● What this task involves
Start at the first line of the material below and retype each line through the one containing "Definition PIPE_SIZE : Z := 2048.", exactly.

Segment Start: Material for this exercise

(* ===== verification/Pipe.v ===== *)
(** * dev/pipe.c: unnamed pipes

    [BreakPipe] is in [Vnode], which calls it when a file is closed. *)

From S2P Require Import Prelude Physical Transfer Buffers ThreadList Scheduler Semaphore Mailbox MailboxConc MailboxAccess Vnode Vfs VfsOpen Boxes.

Definition PIPE_SIZE : Z := 2048.
(** [include/errno.h] and [include/signal.h] of the C library. *)
Definition EPIPE : Z := 26.
Definition SIGPIPE : Z := 11.

(** What devices need of signals: [RaiseSignal(GetThread(), sig, false)] and
    [RaiseSignalToProcessGroup]. *)
Class Signals (D : Type) : Type := {
  raise_current : Z → M (vfs D) Z;
  raise_group : Z → Z → M (vfs D) unit;     (* process group, signal *)
}.

Section pipe.
Context {D : Type} {HB : Holds D (gmap Z box)} {SG : Signals D} {AL : Allocator}.
(** The address of the function. *)
Variable p_access : Z.

Definition ReadWrite (n : Z) (tr : transfer) : M (vfs D) (Z * transfer) :=
  v ← get_vnode n;
  s ← get;
  pipe ← deref (pipes s !! vn_data v);
  if broken pipe then
    match direction tr with
    | TRANSFER_READ => mret (0, tr)
    | TRANSFER_WRITE => _ ← raise_current SIGPIPE; mret (EPIPE, tr)
    end
  else box_access (mbox pipe) tr.

Definition dev_ops : vnode_operations :=
  {| check_open := NULL; read := p_access; write := p_access; ioctl := NULL; close := NULL;
     truncate := NULL; create := NULL; follow := NULL; unlink := NULL; delete_op := NULL |}.

(** The drivers of the system: this one, above those below. *)
Definition pipe_drivers (LOW : Drivers D) : Drivers D := {|
  call_check_open p := call_check_open p;
  call_read p := if decide (p = p_access) then ReadWrite else call_read p;
  call_write p := if decide (p = p_access) then ReadWrite else call_write p;
  call_ioctl p := call_ioctl p;
  call_close p := call_close p;
  call_truncate p := call_truncate p;
  call_create p := call_create p;
  call_follow p := call_follow p;
  call_unlink p := call_unlink p;
  call_delete p := call_delete p;
|}.

(** [buffer]: what the heap left in the memory of the mailbox. *)
Definition CreatePipe (buffer : list Z) : M (vfs D) Z :=
  d ← NextDevId;
  n ← CreateVnode dev_ops
    {| st_mode := Z.lor S_IFIFO 511; st_nlink := 1; st_dev := d; st_ino := 0; st_size := 0; st_blksize := 0 |};
  s ← get;
  let pipe := pick (live_objects s) in
  h ← box_create PIPE_SIZE buffer;
  modify (λ s, with_pipes (<[pipe := {| mbox := h; broken := false; sig := PIPE_SIGNATURE |}]> (pipes s)) s);;
  v ← get_vnode n;
  set_vnode n {| v with vn_data := pipe |};;
  mret n.
End pipe.

(** ** A pipe is a bounded stream of bytes *)
Section stream.
Context {D : Type} {HB : Holds D (gmap Z box)} {SG : Signals D} {AL : Allocator} (LOW : Drivers D) (p_access : Z).
Hypothesis Hop : p_access ≠ NULL.
Implicit Types s : vfs D.
Abbreviation DR := (pipe_drivers p_access LOW).

(** The vnode [n] is a pipe that holds [q]. *)
Definition is_pipe s (n : Z) (b : bool) (q : list Z) : Prop :=
  n ≠ NULL ∧ ∃ v p, vnodes s !! n = Some v ∧ 0 < reference_count v ∧ ops v = dev_ops p_access ∧
    IFTODT (st_mode (vn_stat v)) = DT_FIFO ∧ pipes s !! vn_data v = Some p ∧ sig p = PIPE_SIGNATURE ∧ broken p = b ∧
    box_holds (held (drv s)) (mbox p) PIPE_SIZE q.

(** Memory, and the boxes of a device that keeps the vnodes and pipes. *)
Lemma is_pipe_after s n b q q' (d : D) x :
  is_pipe s n b q → (∀ h, box_holds (held (drv s)) h PIPE_SIZE q → box_holds (held d) h PIPE_SIZE q') →
  is_pipe (with_drv d (with_user x s)) n b q'.
Proof. intros (Hn & v & p & H1 & H2 & H3 & H4 & H5 & H6 & H7 & H8) Hq. split; [done|]. exists v, p. split_and!; auto. Qed.

Lemma pipe_read_call s n b q tr : is_pipe s n b q → is_write tr = false →
  VnodeOpRead (Drivers0 := DR) n tr s = ReadWrite n tr s.
Proof.
  intros (Hn & v & p & Hv & Hc & Ho & _) Hd. unfold VnodeOpRead.
  rewrite (M_bind_done _ _ _ _ _ (CheckVnode_run n v s Hn Hv Hc)), (M_bind_done _ _ _ _ _ (get_vnode_run n v s Hv)), Ho.
  unfold is_write in Hd. destruct (direction tr); [|done]. cbn [read dev_ops]. rewrite decide_False by done.
  cbn [call_read pipe_drivers]. by rewrite decide_True by done.
Qed.
Lemma pipe_write_call s n b q tr : is_pipe s n b q → is_write tr = true →
  VnodeOpWrite (Drivers0 := DR) n tr s = ReadWrite n tr s.
Proof.
  intros (Hn & v & p & Hv & Hc & Ho & _) Hd. unfold VnodeOpWrite.
  rewrite (M_bind_done _ _ _ _ _ (CheckVnode_run n v s Hn Hv Hc)), (M_bind_done _ _ _ _ _ (get_vnode_run n v s Hv)), Ho.
  unfold is_write in Hd. destruct (direction tr); [done|]. cbn [write dev_ops]. rewrite decide_False by done.
  cbn [call_write pipe_drivers]. by rewrite decide_True by done.
Qed.

Definition pipe_op (n : Z) (tr : transfer) : M (vfs D) (Z * transfer) :=
  if is_write tr then VnodeOpWrite (Drivers0 := DR) n tr else VnodeOpRead (Drivers0 := DR) n tr.

Lemma pipe_op_run s n b q tr : is_pipe s n b q → pipe_op n tr s = ReadWrite n tr s.
Proof.
  intros H. unfold pipe_op. destruct (is_write tr) eqn:Hw; [by apply (pipe_write_call s n b q)|by apply (pipe_read_call s n b q)].
Qed.

(** C30: through its vnode, a pipe is a bounded stream of bytes: a write adds what
    fits and a read takes what there is, in order; with no room or nothing there
    they wait or answer EAGAIN. Once broken, reads end at once and a write raises
    SIGPIPE. *)
Theorem pipe_is_stream s n (b : bool) q tr :
  is_pipe s n b q → usable (user s) tr → 0 < length_remaining tr →
  if b then pipe_op n tr s = (if is_write tr then _ ← raise_current SIGPIPE; mret (EPIPE, tr) else mret (0, tr)) s else
  match stream_access PIPE_SIZE tr (user s) q with
  | Done (r, x, q') => ∃ d, pipe_op n tr s = Done (r, with_drv d (with_user x s)) ∧ is_pipe (with_drv d (with_user x s)) n false q'
  | _ => pipe_op n tr s = Blocked
  end.
Proof.
  intros H Hu Hl. rewrite (pipe_op_run s n b q) by done.
  destruct H as (Hn & v & p & Hv & Hc & Ho & Ht & Hp & Hs & Hb & Hh).
  assert (ReadWrite n tr s = (if broken p then if is_write tr then _ ← raise_current SIGPIPE; mret (EPIPE, tr) else mret (0, tr)
      else box_access (mbox p) tr) s) as ->.
  { unfold ReadWrite. rewrite (M_bind_done _ _ _ _ _ (get_vnode_run n v s Hv)). mred. rewrite Hp. mred.
    destruct (broken p); [|done]. unfold is_write. by destruct (direction tr). }
  rewrite Hb. destruct b; [done|]. pose proof (box_access_run (mbox p) PIPE_SIZE q tr s Hh Hu Hl) as E.
  destruct (stream_access PIPE_SIZE tr (user s) q) as [[[r x] q']| | | |]; [|exact E..].
  destruct E as (d & m' & E & _ & Hd & Hh' & _). exists d. split; [exact E|]. split; [done|].
  exists v, p. split_and!; try done. cbn. by rewrite Hd.
Qed.

(** What was not read when the other end is closed is lost: closing a file breaks
    the pipe at once, and reads then find its end. *)
Theorem close_drops_bytes s n f v q tr :
  is_pipe s n false q → q ≠ [] → f ≠ NULL → files s !! f = Some v → node v = n → f_references v = 1 →
  (∀ w, vnodes s !! n = Some w → reference_count w = 2) → is_write tr = false →
  ∃ s', DereferenceFile (Drivers0 := DR) f s = Done (tt, s') ∧ pipe_op n tr s' = Done ((0, tr), s').
Proof.
  intros (Hn & w & p & Hw & Hc & Ho & Ht & Hp & Hs & Hb & Hh) Hq Hf Hv Hnode Hr H2 Hwr. specialize (H2 w Hw).
  set (s1 := with_files (<[f := {| v with f_references := 0 |}]> (files s)) s).
  set (s2 := with_pipes (<[vn_data w := {| p with broken := true |}]> (pipes s)) s1).
  set (s3 := with_vnodes (<[n := set_references 1 w]> (vnodes s)) s2).
  exists (with_files (delete f (files s3)) s3). split.
  - unfold DereferenceFile. rewrite bool_decide_eq_true_2 by done. rewrite (M_bind_done (c_assert true) _ s tt s) by done.
    rewrite (M_bind_done _ _ _ _ _ (get_file_run f v s Hv)), Hr, bool_decide_eq_true_2 by done.
    rewrite (M_bind_done (c_assert true) _ s tt s) by done. rewrite (M_bind_done _ _ s tt s1) by done.
    rewrite (M_bind_done (get_file f) _ s1 {| v with f_references := 0 |} s1) by (apply get_file_run, lookup_insert_eq).
    rewrite decide_True by done. cbn [node]. rewrite Hnode.
    rewrite (M_bind_done (get_vnode n) _ s1 w s1) by (by apply get_vnode_run).
    rewrite Ht, decide_True by done.
    rewrite (M_bind_done (BreakPipe n) _ s1 tt s2).
    2: { unfold BreakPipe. rewrite (M_bind_done (get_vnode n) _ s1 w s1) by (by apply get_vnode_run). mred. cbn [pipes s1 with_files].
         rewrite Hp. mred. by rewrite decide_True by done. }
    rewrite (M_bind_done (DereferenceVnode (Drivers0 := DR) n) _ s2 tt s3); [done|].
    unfold DereferenceVnode. rewrite (M_bind_done _ _ _ _ _ (CheckVnode_run n w s2 Hn Hw Hc)).
    rewrite (M_bind_done (get_vnode n) _ s2 w s2) by (by apply get_vnode_run).
    rewrite H2, bool_decide_eq_true_2 by done. rewrite (M_bind_done (c_assert true) _ s2 tt s2) by done.
    rewrite (M_bind_done _ _ s2 tt s3) by done.
    rewrite (M_bind_done (get_vnode n) _ s3 (set_references 1 w) s3) by (apply get_vnode_run, lookup_insert_eq). done.
  - set (s4 := with_files _ _).
    assert (is_pipe s4 n true q) as H4.
    { split; [done|]. exists (set_references 1 w), {| p with broken := true |}. split_and!; try done; apply lookup_insert_eq. }
    rewrite (pipe_op_run s4 n true q tr H4). unfold ReadWrite.
    rewrite (M_bind_done (get_vnode n) _ s4 (set_references 1 w) s4) by (apply get_vnode_run, lookup_insert_eq).
    mred. cbn [vn_data set_references pipes s4 s3 s2 with_files with_vnodes with_pipes]. rewrite lookup_insert_eq. mred. cbn [broken].
    unfold is_write in Hwr. by destruct (direction tr).
Qed.

(** A new pipe is an empty stream. *)
Lemma CreatePipe_run s buffer :
  Z.of_nat (length buffer) = PIPE_SIZE →
  ∃ n s', CreatePipe p_access buffer s = Done (n, s') ∧ user s' = user s ∧ is_pipe s' n false [].
Proof.
  intros Hl. set (s0 := with_dev_id (dev_id s + 1) s).
  set (v0 := {| ops := dev_ops p_access; vn_data := NULL; reference_count := 1; vn_flags := 0;
    vn_stat := {| st_mode := Z.lor S_IFIFO 511; st_nlink := 1; st_dev := dev_id s; st_ino := 0; st_size := 0; st_blksize := 0 |} |}).
  set (n := pick (live_objects s0)). set (s1 := with_vnodes (<[n := v0]> (vnodes s0)) s0).
  set (a := pick (live_objects s1)).
  destruct (box_create_run PIPE_SIZE buffer s1) as (h & d & m' & E & _ & Hd & _ & _ & Hh & _); [by unfold PIPE_SIZE|done|].
  set (s2 := with_drv d s1). set (pp := {| mbox := h; broken := false; sig := PIPE_SIGNATURE |}).
  set (s3 := with_pipes (<[a := pp]> (pipes s2)) s2).
  exists n, (with_vnodes (<[n := {| v0 with vn_data := a |}]> (vnodes s3)) s3). split_and!.
  - unfold CreatePipe. rewrite (M_bind_done NextDevId _ s (dev_id s) s0) by done.
    rewrite (M_bind_done (CreateVnode _ _) _ s0 n s1) by done. rewrite (M_bind_done get _ s1 s1 s1) by done. fold a.
    rewrite (M_bind_done _ _ s1 h s2 E). rewrite (M_bind_done (modify _) _ s2 tt s3) by done.
    rewrite (M_bind_done (get_vnode n) _ s3 v0 s3) by (apply get_vnode_run, lookup_insert_eq). done.
  - done.
  - split; [apply pick_nonnull|]. exists {| v0 with vn_data := a |}, pp. split_and!; try done.
    + apply lookup_insert_eq.
    + apply lookup_insert_eq.
    + cbn. by rewrite Hd.
Qed.
End stream.

(** ** A run: three bytes in, three bytes out *)
#[local] Instance only_boxes : Holds (gmap Z box) (gmap Z box).
Proof. refine {| held d := d; hold a _ := a |}. done. Defined.
#[local] Instance no_signals : Signals (gmap Z box) := {| raise_current _ := mret 0; raise_group _ _ := mret tt |}.
#[local] Existing Instance bump_allocator.
Definition no_drivers {D} : Drivers D := {|
  call_check_open _ _ _ := fault; call_read _ _ _ := fault; call_write _ _ _ := fault; call_ioctl _ _ _ _ := fault;
  call_close _ _ := fault; call_truncate _ _ _ := fault; call_create _ _ _ _ _ _ := fault; call_follow _ _ _ := fault;
  call_unlink _ _ := fault; call_delete _ _ := fault |}.
Definition before_pipe : vfs (gmap Z box) :=
  Vfs ∅ ∅ ∅ ∅ None false 1 None (Memory ∅ {[ 0x1000 := 7; 0x1001 := 8; 0x1002 := 9 ]}) ∅.

Lemma pipe_is_stream_witness :
  ∃ n s s', CreatePipe 300 (replicate 2048 0) before_pipe = Done (n, s) ∧
    pipe_op no_drivers 300 n (CreateKernelTransfer 0x1000 3 0 TRANSFER_WRITE) s =
      Done ((0, advance (CreateKernelTransfer 0x1000 3 0 TRANSFER_WRITE) 3), s') ∧ is_pipe 300 s' n false [7; 8; 9].
Proof.
  destruct (CreatePipe_run 300 before_pipe (replicate 2048 0)) as (n & s & E & Hu & Hp).
  { by rewrite length_replicate. }
  pose proof (pipe_is_stream no_drivers 300 ltac:(done) s n false [] (CreateKernelTransfer 0x1000 3 0 TRANSFER_WRITE) Hp) as H.
  assert (user s = Memory ∅ {[ 0x1000 := 7; 0x1001 := 8; 0x1002 := 9 ]}) as Hm by done.
  rewrite Hm in H. destruct H as (d & Eop & Hq); [by split|done|].
  exists n, s. eexists. split_and!; [exact E|exact Eop|exact Hq].
Defined.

Segment End: Material for this exercise

● Written reply
(* ===== verification/Pipe.v ===== *)
(** * dev/pipe.c: unnamed pipes

    [BreakPipe] is in [Vnode], which calls it when a file is closed. *)

From S2P Require Import Prelude Physical Transfer Buffers ThreadList Scheduler Semaphore Mailbox MailboxConc MailboxAccess Vnode Vfs VfsOpen Boxes.

Definition PIPE_SIZE : Z := 2048.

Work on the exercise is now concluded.